[TASK PROMPT]
Write out the following listing's lines from the one with "mapped m a (a" to the one with "Lemma close_none a", exactly, with both included and no others.
----- INFORMATION SUPPLIED
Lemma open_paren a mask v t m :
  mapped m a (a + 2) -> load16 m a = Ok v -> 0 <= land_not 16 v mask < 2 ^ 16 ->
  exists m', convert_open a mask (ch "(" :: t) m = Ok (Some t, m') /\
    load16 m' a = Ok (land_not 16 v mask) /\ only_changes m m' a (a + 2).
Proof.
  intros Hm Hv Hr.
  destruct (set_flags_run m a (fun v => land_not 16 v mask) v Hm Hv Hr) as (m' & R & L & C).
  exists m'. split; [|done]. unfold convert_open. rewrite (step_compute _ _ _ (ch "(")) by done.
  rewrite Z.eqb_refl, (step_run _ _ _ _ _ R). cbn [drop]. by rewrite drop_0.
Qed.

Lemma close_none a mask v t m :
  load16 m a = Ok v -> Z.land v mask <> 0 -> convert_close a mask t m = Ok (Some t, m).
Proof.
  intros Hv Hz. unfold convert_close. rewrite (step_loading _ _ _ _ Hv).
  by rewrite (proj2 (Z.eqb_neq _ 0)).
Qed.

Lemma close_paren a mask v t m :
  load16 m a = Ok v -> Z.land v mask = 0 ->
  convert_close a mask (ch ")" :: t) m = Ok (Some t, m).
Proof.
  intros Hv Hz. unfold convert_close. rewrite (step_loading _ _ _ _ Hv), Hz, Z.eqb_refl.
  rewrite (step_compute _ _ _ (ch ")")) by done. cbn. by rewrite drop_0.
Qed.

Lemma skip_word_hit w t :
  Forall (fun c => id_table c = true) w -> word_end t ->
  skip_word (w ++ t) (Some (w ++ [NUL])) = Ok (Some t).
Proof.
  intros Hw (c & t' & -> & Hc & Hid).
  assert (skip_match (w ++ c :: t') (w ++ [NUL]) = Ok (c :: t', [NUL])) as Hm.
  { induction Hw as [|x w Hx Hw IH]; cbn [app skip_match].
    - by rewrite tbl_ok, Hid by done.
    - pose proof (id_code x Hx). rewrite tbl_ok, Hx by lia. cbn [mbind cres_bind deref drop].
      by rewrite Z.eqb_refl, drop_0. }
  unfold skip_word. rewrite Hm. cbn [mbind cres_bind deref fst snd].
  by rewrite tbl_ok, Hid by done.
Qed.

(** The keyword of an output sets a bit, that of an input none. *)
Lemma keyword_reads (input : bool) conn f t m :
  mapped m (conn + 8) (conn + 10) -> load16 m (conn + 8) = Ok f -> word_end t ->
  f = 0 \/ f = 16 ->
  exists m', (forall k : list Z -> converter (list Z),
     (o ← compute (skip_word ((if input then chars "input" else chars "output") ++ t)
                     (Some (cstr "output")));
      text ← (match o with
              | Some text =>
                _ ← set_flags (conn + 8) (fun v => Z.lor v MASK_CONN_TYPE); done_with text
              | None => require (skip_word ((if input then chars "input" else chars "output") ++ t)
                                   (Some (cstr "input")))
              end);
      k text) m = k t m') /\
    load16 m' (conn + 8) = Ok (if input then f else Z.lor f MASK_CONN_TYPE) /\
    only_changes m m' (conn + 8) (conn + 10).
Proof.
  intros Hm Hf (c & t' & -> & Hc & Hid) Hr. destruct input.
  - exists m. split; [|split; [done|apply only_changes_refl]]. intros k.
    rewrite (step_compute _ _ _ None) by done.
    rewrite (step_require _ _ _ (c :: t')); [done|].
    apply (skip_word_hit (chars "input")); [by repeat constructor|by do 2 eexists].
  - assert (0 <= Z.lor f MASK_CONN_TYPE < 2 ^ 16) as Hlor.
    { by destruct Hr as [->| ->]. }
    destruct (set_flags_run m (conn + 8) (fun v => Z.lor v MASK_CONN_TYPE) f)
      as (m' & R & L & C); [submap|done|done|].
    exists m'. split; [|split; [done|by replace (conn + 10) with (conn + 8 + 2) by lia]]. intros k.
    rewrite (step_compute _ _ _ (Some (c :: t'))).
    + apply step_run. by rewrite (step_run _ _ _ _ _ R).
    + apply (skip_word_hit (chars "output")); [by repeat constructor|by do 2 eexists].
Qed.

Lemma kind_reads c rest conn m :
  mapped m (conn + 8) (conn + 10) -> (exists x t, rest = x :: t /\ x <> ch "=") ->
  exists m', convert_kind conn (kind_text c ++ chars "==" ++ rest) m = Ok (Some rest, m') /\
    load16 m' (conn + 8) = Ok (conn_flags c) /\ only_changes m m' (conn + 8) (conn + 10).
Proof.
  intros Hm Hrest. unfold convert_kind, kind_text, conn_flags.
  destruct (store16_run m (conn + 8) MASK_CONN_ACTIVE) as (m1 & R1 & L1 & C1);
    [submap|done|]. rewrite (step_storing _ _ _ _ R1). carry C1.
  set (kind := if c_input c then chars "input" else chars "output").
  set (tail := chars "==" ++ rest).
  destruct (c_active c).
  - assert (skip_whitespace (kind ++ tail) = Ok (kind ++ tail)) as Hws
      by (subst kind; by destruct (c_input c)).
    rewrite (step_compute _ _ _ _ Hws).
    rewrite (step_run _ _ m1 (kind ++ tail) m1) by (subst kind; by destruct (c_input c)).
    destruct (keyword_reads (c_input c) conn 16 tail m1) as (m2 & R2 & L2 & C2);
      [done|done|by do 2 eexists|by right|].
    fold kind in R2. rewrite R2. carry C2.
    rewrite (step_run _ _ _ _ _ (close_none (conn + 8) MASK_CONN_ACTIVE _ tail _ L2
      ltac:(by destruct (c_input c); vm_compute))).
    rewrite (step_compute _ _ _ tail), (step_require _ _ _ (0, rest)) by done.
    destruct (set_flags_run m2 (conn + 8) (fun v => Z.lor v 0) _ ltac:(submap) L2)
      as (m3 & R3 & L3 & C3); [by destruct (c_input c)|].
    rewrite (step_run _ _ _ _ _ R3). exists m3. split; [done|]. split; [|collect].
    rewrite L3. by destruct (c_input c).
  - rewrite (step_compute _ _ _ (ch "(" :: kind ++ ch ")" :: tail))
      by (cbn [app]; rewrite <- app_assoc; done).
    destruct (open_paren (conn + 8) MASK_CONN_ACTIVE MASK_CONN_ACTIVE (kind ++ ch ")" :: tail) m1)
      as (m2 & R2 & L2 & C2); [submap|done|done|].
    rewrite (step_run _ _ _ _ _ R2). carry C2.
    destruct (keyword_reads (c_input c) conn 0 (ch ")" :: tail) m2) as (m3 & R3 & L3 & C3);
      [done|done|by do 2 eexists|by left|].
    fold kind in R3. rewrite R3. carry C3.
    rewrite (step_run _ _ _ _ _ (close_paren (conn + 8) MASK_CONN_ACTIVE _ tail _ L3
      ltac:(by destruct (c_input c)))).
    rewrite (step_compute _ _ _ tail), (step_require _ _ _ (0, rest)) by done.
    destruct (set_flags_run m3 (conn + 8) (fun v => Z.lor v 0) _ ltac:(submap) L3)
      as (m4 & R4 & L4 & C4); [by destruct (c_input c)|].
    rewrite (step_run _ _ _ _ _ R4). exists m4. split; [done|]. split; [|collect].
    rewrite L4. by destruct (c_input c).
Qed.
----------
[RESULT BELOW]
  mapped m a (a + 2) -> load16 m a = Ok v -> 0 <= land_not 16 v mask < 2 ^ 16 ->
  exists m', convert_open a mask (ch "(" :: t) m = Ok (Some t, m') /\
    load16 m' a = Ok (land_not 16 v mask) /\ only_changes m m' a (a + 2).
Proof.
  intros Hm Hv Hr.
  destruct (set_flags_run m a (fun v => land_not 16 v mask) v Hm Hv Hr) as (m' & R & L & C).
  exists m'. split; [|done]. unfold convert_open. rewrite (step_compute _ _ _ (ch "(")) by done.
  rewrite Z.eqb_refl, (step_run _ _ _ _ _ R). cbn [drop]. by rewrite drop_0.
Qed.

Lemma close_none a mask v t m :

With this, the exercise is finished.